I want to write a case_when code in a dplyr pipeline. However, I am trying to add multiple cases within it.
For example: If a have the following data frame
| id | purchases |
|---|---|
| a | need |
| a | want |
| a | none |
| b | want |
| b | need |
| c | need |
| c | need |
| c | want |
| d | none |
| d | none |
I want to summarize the output so that case when the first 2 observations per each id are needs and case when the observation "none" is not put in consideration then put yes in a new column.
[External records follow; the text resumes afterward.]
(** The statements the service sends, as they appear on the connection. *)
Inductive Stmt :=
| BEGIN_TRANSACTION
| COMMIT
| ROLLBACK
| INSERT_account (accountId : string)
| SELECT_accounts
| SELECT_account (id : Z)
| DELETE_findings_of (id : Z)
| DELETE_regions_of (id : Z)
| DELETE_account (id : Z)
| INSERT_region (accountId : Z) (region : string)
| SELECT_regions (accountId : Z)
| SELECT_enabled_regions (accountId : Z)
| PREPARE_insert_finding
| RUN_insert_finding (accountId : Z) (f : RegionFinding)
| FINALIZE
| SELECT_findings (conditions : list Column) (params : list SqlValue)
| UPDATE_region_status (id : Z) (enabled : option bool)
| INSERT_finding (accountId : Z) (f : RegionFinding)
| SELECT_count_by_severity (params : list SqlValue)
| SELECT_count_by_service (params : list SqlValue)
| SELECT_findings_of_asset (resourceId : string).

(** A connection: [opened] is whether [DatabaseService.db] is set, [txn] the
    snapshot that ROLLBACK restores while a transaction is open, [log] every
    statement sent so far. *)
Record Database := mkDatabase {
  opened : bool;
  schema : Schema;
  tables : Tables;
  txn : option Tables;
  log : list Stmt
}.

(** What the program does not decide: whether the n-th statement sent on the
    connection fails for a reason outside the data (disk full, I/O error,
    database locked), and what CURRENT_TIMESTAMP is when it runs. *)
Record Env := mkEnv {
  fault : nat -> bool;
  now : nat -> Date
}.

Definition with_tables (d : Database) (t : Tables) : Database :=
  {| opened := opened d; schema := schema d; tables := t; txn := txn d; log := log d |}.

Definition with_txn (d : Database) (s : option Tables) : Database :=
  {| opened := opened d; schema := schema d; tables := tables d; txn := s; log := log d |}.

Definition with_log (d : Database) (l : list Stmt) : Database :=
  {| opened := opened d; schema := schema d; tables := tables d; txn := txn d; log := l |}.

Definition sqlite_error (code msg : string) : Thrown :=
  new_Error (code ++ ": " ++ msg)%string.

Definition io_error : Thrown := sqlite_error "SQLITE_IOERR" "disk I/O error".

Definition constraint_error (what : string) : Thrown :=
  sqlite_error "SQLITE_CONSTRAINT" ("UNIQUE constraint failed: " ++ what)%string.

(** *** Asynchronous code over the connection *)

Definition M (A : Type) : Type := Database -> Outcome A * Database.

Definition ret {A} (a : A) : M A := fun d => (Ok a, d).

Definition throw {A} (e : Thrown) : M A := fun d => (Throw e, d).

Definition bind {A B} (m : M A) (k : A -> M B) : M B :=
  fun d =>
    match m d with
    | (Ok a, d1) => k a d1
    | (Throw e, d1) => (Throw e, d1)
    end.

Definition try_catch {A} (m : M A) (h : Thrown -> M A) : M A :=
  fun d =>
    match m d with
    | (Ok a, d1) => (Ok a, d1)
    | (Throw e, d1) => h e d1
    end.

(** A computation that does not touch the connection *)
Definition lift {A} (o : Outcome A) : M A := fun d => (o, d).

Declare Scope sql_scope.
Delimit Scope sql_scope with sql.
Notation "x <- m ;; k" := (bind m (fun x => k))
  (at level 61, m at next level, right associativity) : sql_scope.
Notation "m ;; k" := (bind m (fun _ => k))
  (at level 61, right associativity) : sql_scope.

Section Statements.

Variable env : Env.

(** Sending one statement: it is logged, fails if the environment says so,
    and otherwise runs [body] with its ordinal (for CURRENT_TIMESTAMP). *)
Definition issue {A} (s : Stmt) (body : nat -> Database -> Outcome A * Database) : M A :=
  fun d =>
    let n := List.length (log d) in
    let d1 := with_log d (log d ++ [s]) in
    if fault env n then (Throw io_error, d1) else body n d1.

(** A statement that reads or writes the tables; a statement that fails
    leaves them as they were. *)
Definition on_tables {A} (s : Stmt) (body : nat -> Schema -> Tables -> Outcome (A * Tables)) : M A :=
  issue s (fun n d =>
    match body n (schema d) (tables d) with
    | Ok (a, t) => (Ok a, with_tables d t)
    | Throw e => (Throw e, d)
    end).

Definition sql_begin : M unit :=
  issue BEGIN_TRANSACTION (fun _ d =>
    match txn d with
    | Some _ => (Throw (sqlite_error "SQLITE_ERROR" "cannot start a transaction within a transaction"), d)
    | None => (Ok tt, with_txn d (Some (tables d)))
    end).

Definition sql_commit : M unit :=
  issue COMMIT (fun _ d =>
    match txn d with
    | Some _ => (Ok tt, with_txn d None)
    | None => (Throw (sqlite_error "SQLITE_ERROR" "cannot commit - no transaction is active"), d)
    end).

(** ROLLBACK is the one statement the environment cannot make fail: SQLite
    restores the journal whatever went wrong before. *)
Definition sql_rollback : M unit :=
  fun d =>
    let d1 := with_log d (log d ++ [ROLLBACK]) in
    match txn d1 with
    | Some snapshot => (Ok tt, with_txn (with_tables d1 snapshot) None)
    | None => (Throw (sqlite_error "SQLITE_ERROR" "cannot rollback - no transaction is active"), d1)
    end.

End Statements.

End Sqlite.
Import Sqlite.
Local Open Scope sql_scope.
If there's no need or want for a given id then none, else no
The output should be the following: |id|output| |--|---------| |a|no| |b|no| |c|yes| |d|none|
My code
actions %>% group_by (id) %>% arrange(id)
%>% summarise(output = case_when(first(purchases) == "need" & nth(purchases,2) =="need"~ "yes", "no"
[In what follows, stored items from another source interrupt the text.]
(** X5: in the inset branch the position returned is where the
    impedance profile [R_in_edge * cos (PI y / L) ^ 2] of the patch takes
    the value 50: for [R_in_edge >= 50] and [L <> 0],
    [R_in_edge * cos (PI * y0 / L) ^ 2 = 50]. *)
Theorem feed_position_matches_50_ohm
    (self : MicrostripPatchAntennaCalculator) (R_in_edge L : R) :
  50 <= R_in_edge -> L <> 0 ->
  let y0 := calculate_feed_position self R_in_edge L in
  R_in_edge * cos (PI * y0 / L) ^ 2 = 50.
Proof.
  intros HR HL y0. subst y0.
  rewrite feed_position_inset by exact HR.
  pose proof PI_neq0 as HPI.
  pose proof (inset_ratio_bounds R_in_edge HR) as [Hs0 Hs1].
  replace (PI * (L / PI * acos (sqrt (50 / R_in_edge))) / L)
    with (acos (sqrt (50 / R_in_edge))) by (field; split; assumption).
  rewrite cos_acos by lra.
  simpl pow. rewrite Rmult_1_r, sqrt_sqrt.
  - field. lra.
  - apply Rlt_le, Rdiv_lt_0_compat; lra.
Qed.

Lemma feed_position_matches_50_ohm_witness :
  (50 <= 200 /\ 0.029 <> 0) /\
  200 * cos (PI * calculate_feed_position __init__ 200 0.029 / 0.029) ^ 2
    = 50.
Proof.
  split; [split; lra | ].
  apply (feed_position_matches_50_ohm __init__ 200 0.029); lra.
Defined.

(** X6: for a patch of non-negative length the feed position does not
    decrease when the edge impedance grows, and for a positive length and
    an edge impedance above 50 it is strictly inside the first half of
    the patch. *)
Theorem feed_position_monotone
    (self : MicrostripPatchAntennaCalculator) (R1 R2 L : R) :
  (0 <= L -> R1 <= R2 ->
   calculate_feed_position self R1 L <= calculate_feed_position self R2 L) /\
  (0 < L -> 50 < R1 ->
   0 < calculate_feed_position self R1 L < L / 2).
Proof.
  split.
  - intros HL H12.
    destruct (Rlt_dec R1 50) as [Hlt | Hge].
    + rewrite (feed_position_edge self R1) by exact Hlt.
      apply feed_position_nonneg_length, HL.
    + assert (H1 : 50 <= R1) by lra. assert (H2 : 50 <= R2) by lra.
      rewrite !feed_position_fraction by assumption.
      apply Rmult_le_compat_l; [exact HL | ].
      unfold Rdiv. apply Rmult_le_compat_r.
      * apply Rlt_le, Rinv_0_lt_compat, PI_RGT_0.
      * pose proof (inset_ratio_bounds R1 H1) as [Ha Hb].
        pose proof (inset_ratio_bounds R2 H2) as [Hc Hd].
        apply acos_antitone; try lra.
        apply sqrt_le_1_alt.
        unfold Rdiv. apply Rmult_le_compat_l; [lra | ].
        apply Rinv_le_contravar; lra.
  - intros HL HR.
    assert (H1 : 50 <= R1) by lra.
    rewrite feed_position_fraction by exact H1.
    pose proof (inset_fraction_bounds R1 H1) as [Hf0 Hf1].
    assert (Hpos : 0 < acos (sqrt (50 / R1))).
    { apply acos_bound_lt.
      pose proof (inset_ratio_bounds R1 H1) as [Ha Hb].
      split; [lra | ].
      rewrite <- sqrt_1. apply sqrt_lt_1; try lra.
      - apply Rlt_le, Rdiv_lt_0_compat; lra.
      - apply (Rmult_lt_reg_r R1); [lra | ].
        unfold Rdiv. rewrite Rmult_assoc, Rinv_l by lra. lra. }
    assert (Hfp : 0 < acos (sqrt (50 / R1)) / PI)
      by (apply Rdiv_lt_0_compat; [exact Hpos | apply PI_RGT_0]).
    nra.
Qed.

Lemma feed_position_monotone_witness :
  (0 <= 0.029 /\ 100 <= 200 /\ 0 < 0.029 /\ 50 < 100) /\
  calculate_feed_position __init__ 100 0.029
    <= calculate_feed_position __init__ 200 0.029 /\
  0 < calculate_feed_position __init__ 100 0.029 < 0.029 / 2.
Proof.
  split; [lra | ].
  destruct (feed_position_monotone __init__ 100 200 0.029) as [Hm Hi].
  split; [apply Hm; lra | apply Hi; lra].
Defined.

(** X7: the feed position in terms of the conductances.  For positive
    conductances the feed is at the patch edge exactly when their sum
    exceeds 0.01 S (edge impedance below 50 Ohm); otherwise it is
    [(L / PI) acos (sqrt (100 (G1 + G12)))]. *)
Theorem feed_position_of_conductances
    (self : MicrostripPatchAntennaCalculator) (G1 G12 L : R) :
  0 < G1 -> 0 < G12 ->
  let y0 := calculate_feed_position self
              (calculate_input_impedance_edge self G1 G12) L in
  (0.01 < G1 + G12 -> y0 = 0) /\
  (G1 + G12 <= 0.01 -> y0 = (L / PI) * acos (sqrt (100 * (G1 + G12)))).
Proof.
  intros H1 H2 y0. subst y0. unfold calculate_input_impedance_edge.
  assert (Hp : 0 < 2 * (G1 + G12)) by lra.
  split; intros H.
  - apply feed_position_edge.
    apply (Rmult_lt_reg_r (2 * (G1 + G12))); [exact Hp | ].
    unfold Rdiv. rewrite Rmult_assoc, Rinv_l by lra. lra.
  - rewrite feed_position_inset.
    + replace (50 / (1 / (2 * (G1 + G12)))) with (100 * (G1 + G12))
        by (field; lra).
      reflexivity.
    + apply (Rmult_le_reg_r (2 * (G1 + G12))); [exact Hp | ].
      unfold Rdiv. rewrite Rmult_assoc, Rinv_l by lra. lra.
Qed.

Lemma feed_position_of_conductances_witness :
  (0 < 0.004 /\ 0 < 0.002 /\ 0 < 0.02 /\ 0.01 < 0.02 + 0.002
   /\ 0.004 + 0.002 <= 0.01) /\
  calculate_feed_position __init__
    (calculate_input_impedance_edge __init__ 0.02 0.002) 0.029 = 0 /\
  calculate_feed_position __init__
    (calculate_input_impedance_edge __init__ 0.004 0.002) 0.029 =
    (0.029 / PI) * acos (sqrt (100 * (0.004 + 0.002))).
Proof.
  split; [lra | ]. split.
  - apply (proj1 (feed_position_of_conductances __init__ 0.02 0.002 0.029
                    ltac:(lra) ltac:(lra))). lra.
  - apply (proj2 (feed_position_of_conductances __init__ 0.004 0.002 0.029
                    ltac:(lra) ltac:(lra))). lra.
Defined.

(** ** Monotonicity of the geometry *)

(** X8: on its domain the patch length is strictly below the unfringed
    length [c / (2 fr sqrt epsilon_ref)] that [calculate_directivity]
    uses as [Leff]: the fringing term subtracted is positive. *)
Theorem patch_length_below_unfringed
    (self : MicrostripPatchAntennaCalculator) (fr epsilon_ref h W : R) :
  0.258 < epsilon_ref -> 0 < h -> 0 < W ->
  calculate_patch_length self fr epsilon_ref h W <
  c self / (2 * fr * sqrt epsilon_ref).
Proof.
  intros He Hh HW. unfold calculate_patch_length.
  assert (Hq : 0 < W / h) by (apply Rdiv_lt_0_compat; assumption).
  assert (Hn : 0 < (epsilon_ref + 0.3) * (W / h + 0.264))
    by (apply Rmult_lt_0_compat; lra).
  assert (Hd : 0 < (epsilon_ref - 0.258) * (W / h + 0.8))
    by (apply Rmult_lt_0_compat; lra).
  assert (Hr : 0 < (epsilon_ref + 0.3) * (W / h + 0.264)
                   / ((epsilon_ref - 0.258) * (W / h + 0.8)))
    by (apply Rdiv_lt_0_compat; assumption).
  assert (Ht : 0 < 0.824 * h * ((epsilon_ref + 0.3) * (W / h + 0.264)
                   / ((epsilon_ref - 0.258) * (W / h + 0.8)))).
  { apply Rmult_lt_0_compat; [ | exact Hr]. apply Rmult_lt_0_compat; lra. }
  lra.
Qed.

Lemma patch_length_below_unfringed_witness :
  (0.258 < 4 /\ 0 < 1.6e-3 /\ 0 < 0.038) /\
  calculate_patch_length __init__ 2.4e9 4 1.6e-3 0.038 <
  c __init__ / (2 * 2.4e9 * sqrt 4).
Proof.
  split; [lra | ].
  apply (patch_length_below_unfringed __init__ 2.4e9 4 1.6e-3 0.038); lra.
Defined.

(** X9: for positive [h] and [W] the effective permittivity is strictly
    increasing in the substrate permittivity; for a substrate of zero
    height (and [W <> 0]) it is the substrate permittivity itself. *)
Theorem effective_permittivity_in_epsilon_r
    (self : MicrostripPatchAntennaCalculator) (e1 e2 h W : R) :
  (0 < h -> 0 < W -> e1 < e2 ->
   calculate_effective_permittivity self e1 h W <
   calculate_effective_permittivity self e2 h W) /\
  (W <> 0 -> calculate_effective_permittivity self e1 0 W = e1).
Proof.
  split.
  - intros Hh HW He. rewrite !effective_permittivity_weight.
    pose proof (fringe_weight_bounds h W Hh HW). nra.
  - intros HW. unfold calculate_effective_permittivity.
    replace (1 + 12 * (0 / W)) with 1 by (field; exact HW).
    rewrite sqrt_1. lra.
Qed.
I know the code is a bit messy, as I don't know who to add up the second condition of neglecting none observations when the cases would result in a yes or no
CodePudding user response:
I've tried to place your logic in a small function f(), which can then be applied to purchases, by id
f <- function(p) {
if(p[1]==p[2] & (p[1] %in% c("need", "want"))) return("yes")
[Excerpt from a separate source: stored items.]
(** * Partition health index and partition health cache

    A shallow embedding of
    [js_modules/dagit/packages/core/src/assets/usePartitionHealthData.tsx]:
    the range decoder [addIndexes], the index built by
    [buildPartitionHealthData] with its two queries [stateForKey] and
    [stateForSingleDimension], and the hook [usePartitionHealthData] seen as
    a transition system over its React state.

    JavaScript numbers that hold array positions are integers of [Z];
    [undefined] is [None]; an exception is the [Throw] case of [Js.outcome]. *)

From Stdlib Require Import List ZArith Ascii String Bool Lia.
Import ListNotations.
Local Open Scope string_scope.
Local Open Scope Z_scope.

Local Set Warnings "-register-all".

(** ** Exceptions *)

Module Js.

(** What a call can raise: the [TypeError] of reading a property of
    [undefined], or an [Error] built with a message. *)
Inductive exn : Type :=
| TypeError
| Error (message : string).

Inductive outcome (A : Type) : Type :=
| Ok (a : A)
| Throw (e : exn).
Arguments Ok {A} a.
Arguments Throw {A} e.

Definition bind {A B : Type} (c : outcome A) (k : A -> outcome B) : outcome B :=
  match c with
  | Ok a => k a
  | Throw e => Throw e
  end.
(** C9 as stated fails: the [AttributeError] raised on a sale record whose
    [create_date] is the number [2024] does not leave the sales stage as it
    is; the stage raises its [DataLoaderException] instead. *)
Lemma record_exception_is_wrapped :
  ~ (forall fs w sale e,
       sale_order_lines_json fs = Stream [sale] None ->
       fst (_process_sale sale w) = Raise e ->
       fst (load SalesLoadStrategy fs w) = Raise e).
Proof.
  intros H.
  specialize (H {| categories_json := no_file; products_json := no_file;
                   contacts_json := no_file;
                   sale_order_lines_json :=
                     Stream [VDict [("create_date", VInt 2024)]] None |}
                world_init (VDict [("create_date", VInt 2024)]) AttributeError
                eq_refl eq_refl).
  vm_compute in H. discriminate H.
Qed.

(** ** The orchestrator: stage order and failure *)

Lemma guarded_load s data_type fs w :
  get_loader data_type = inl s ->
  try_except (load_data fs data_type)
    (fun e => if is_DataLoaderException e
              then logger (Error_failed_to_load data_type e) >> raise e
              else raise e) w =
  match load s fs w with
  | (Ok x, w') => (Ok x, w')
  | (Raise e, w') => failed data_type e w'
  end.
Proof.
  intros Hs. unfold try_except, load_data. rewrite Hs.
  pose proof (load_raises_wrapped s fs w) as Hw.
  destruct (load s fs w) as [[x|e] w']; [reflexivity|].
  destruct (Hw e eq_refl) as [cause ->]. reflexivity.
Qed.

Lemma initialize_data_unfold fs w :
  initialize_data fs w =
    match load CategoryLoadStrategy fs (starting w) with
    | (Raise e, w1) => failed "categories" e w1
    | (Ok _, w1) =>
        match load ProductLoadStrategy fs w1 with
        | (Raise e, w2) => failed "products" e w2
        | (Ok _, w2) =>
            match load ContactLoadStrategy fs w2 with
            | (Raise e, w3) => failed "contacts" e w3
            | (Ok _, w3) =>
                match load SalesLoadStrategy fs w3 with
                | (Raise e, w4) => failed "sales" e w4
                | (Ok _, w4) => log_data_summary w4
                end
            end
        end
    end.
Proof.
  unfold initialize_data. unfold bind at 1 2. unfold logger at 1.
  fold (starting w). cbn [for_each]. unfold bind at 1 2.
  rewrite (guarded_load CategoryLoadStrategy) by reflexivity.
  destruct (load CategoryLoadStrategy fs (starting w)) as [[[]|e1] w1]; [|reflexivity].
  unfold bind at 1 2.
  rewrite (guarded_load ProductLoadStrategy) by reflexivity.
  destruct (load ProductLoadStrategy fs w1) as [[[]|e2] w2]; [|reflexivity].
  unfold bind at 1 2.
  rewrite (guarded_load ContactLoadStrategy) by reflexivity.
  destruct (load ContactLoadStrategy fs w2) as [[[]|e3] w3]; [|reflexivity].
  unfold bind at 1 2.
  rewrite (guarded_load SalesLoadStrategy) by reflexivity.
  destruct (load SalesLoadStrategy fs w3) as [[[]|e4] w4]; reflexivity.
Qed.

(** C8: [initialize_data] fires the four strategies in the order
    categories, products, contacts, sales, each on the world the previous
    one left. The first stage that raises ends the initialization: its
    [DataLoaderException] is logged and raised again, from the world that
    stage left, and no later stage is run. The initialization succeeds only
    when all four stages did; there is no success with a stage skipped. *)
Theorem initialize_data_stage_order fs w :
  initialize_data fs w =
    match load CategoryLoadStrategy fs (starting w) with
    | (Raise e, w1) => failed "categories" e w1
    | (Ok _, w1) =>
        match load ProductLoadStrategy fs w1 with
        | (Raise e, w2) => failed "products" e w2
        | (Ok _, w2) =>
            match load ContactLoadStrategy fs w2 with
            | (Raise e, w3) => failed "contacts" e w3
            | (Ok _, w3) =>
                match load SalesLoadStrategy fs w3 with
                | (Raise e, w4) => failed "sales" e w4
                | (Ok _, w4) => log_data_summary w4
                end
            end
        end
    end /\
  (fst (initialize_data fs w) = Ok tt <->
   exists w1 w2 w3 w4,
     load CategoryLoadStrategy fs (starting w) = (Ok tt, w1) /\
     load ProductLoadStrategy fs w1 = (Ok tt, w2) /\
     load ContactLoadStrategy fs w2 = (Ok tt, w3) /\
     load SalesLoadStrategy fs w3 = (Ok tt, w4)) /\
  (forall e, fst (initialize_data fs w) = Raise e ->
     exists s cause, e = wrapped s cause).
Proof.
  split; [apply initialize_data_unfold|].
  rewrite initialize_data_unfold.
  pose proof (load_raises_wrapped CategoryLoadStrategy fs (starting w)) as R1.
  destruct (load CategoryLoadStrategy fs (starting w)) as [[[]|e1] w1].
  2:{ split.
      - split; [discriminate|]. intros (?&?&?&?&[=]&_).
      - simpl. intros e [= <-]. exists CategoryLoadStrategy. apply R1. reflexivity. }
  pose proof (load_raises_wrapped ProductLoadStrategy fs w1) as R2.
  destruct (load ProductLoadStrategy fs w1) as [[[]|e2] w2] eqn:E2.
  2:{ split.
      - split; [discriminate|]. intros (?&?&?&?&[= <-]&H&_). congruence.
      - simpl. intros e [= <-]. exists ProductLoadStrategy. apply R2. reflexivity. }
  pose proof (load_raises_wrapped ContactLoadStrategy fs w2) as R3.
  destruct (load ContactLoadStrategy fs w2) as [[[]|e3] w3] eqn:E3.
  2:{ split.
      - split; [discriminate|]. intros (?&?&?&?&[= <-]&H&H'&_).
        rewrite E2 in H. injection H as <-. congruence.
      - simpl. intros e [= <-]. exists ContactLoadStrategy. apply R3. reflexivity. }
  pose proof (load_raises_wrapped SalesLoadStrategy fs w3) as R4.
  destruct (load SalesLoadStrategy fs w3) as [[[]|e4] w4] eqn:E4.
  2:{ split.
      - split; [discriminate|]. intros (?&?&?&?&[= <-]&H&H'&H''). 
        rewrite E2 in H. injection H as <-.
        rewrite E3 in H'. injection H' as <-. congruence.
      - simpl. intros e [= <-]. exists SalesLoadStrategy. apply R4. reflexivity. }
  split.
  - split; [|reflexivity]. intros _. exists w1, w2, w3, w4. auto.
  - simpl. discriminate.
Qed.

Lemma initialize_data_stage_order_witness :
  let fs := {| categories_json := no_file; products_json := Unreadable OSError;
               contacts_json := no_file;
               sale_order_lines_json := no_file |} in
  exists s cause,
    DataLoaderException "Product loading failed: " OSError 500 = wrapped s cause.
Proof.
  intros fs.
  apply (proj2 (proj2 (initialize_data_stage_order fs world_init))).
  reflexivity.
Defined.

(** ** A second initialization *)

(** *** The updates of a run *)

Lemma category_den_ok c w :
  fst (_process_category c w) = fst (category_den c) /\
  loader (snd (_process_category c w)) = apply_ops (snd (category_den c)) (loader w).
Proof.
  unfold _process_category, category_den, bind, py_get, py_getitem, py_hash,
    modify, ret, raise.
  destruct c; simpl; try (split; reflexivity).
  destruct (dict_lookup "id" d) as [id|]; simpl; try (split; reflexivity).
  destruct (hash_key id) as [k|]; simpl; try (split; reflexivity).
  destruct (dict_lookup "name" d) as [name|]; simpl; split; reflexivity.
Qed.

Lemma product_den_ok p w :
  fst (_process_product p w) = fst (product_den p) /\
  loader (snd (_process_product p w)) = apply_ops (snd (product_den p)) (loader w).
Proof.
  unfold _process_product, product_den, bind, py_get, py_getitem, py_hash,
    modify, ret, raise.
  destruct p; simpl; try (split; reflexivity).
  destruct (dict_lookup "id" d) as [id|]; simpl; try (split; reflexivity).
  destruct (hash_key id) as [k|]; simpl; try (split; reflexivity).
  destruct (default VNone (dict_lookup "categ_id" d)); simpl; split; reflexivity.
Qed.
ifelse(all(p=="none"), "none", "no")
}
df %>% group_by(id) %>% summarize(output=f(purchases))
Output
id output
<chr> <chr>
1 a no
2 b no
3 c yes
4 d none
The function checks if the first and second value of purchases are equal, and if they are either need or want; if so return "yes". Otherwise if all of purchases values are "none", return "none", else return "no".
CodePudding user response:
Try this using case_when
actions %>% group_by(id) %>%
summarise(output =
case_when(isTRUE(intersect(purchases[[1]] , purchases[[2]]) == "none") ~ "none" ,
isTRUE(intersect(purchases[[1]] , purchases[[2]]) %in% c("need" , "want")) ~ "yes",
TRUE ~ "no"))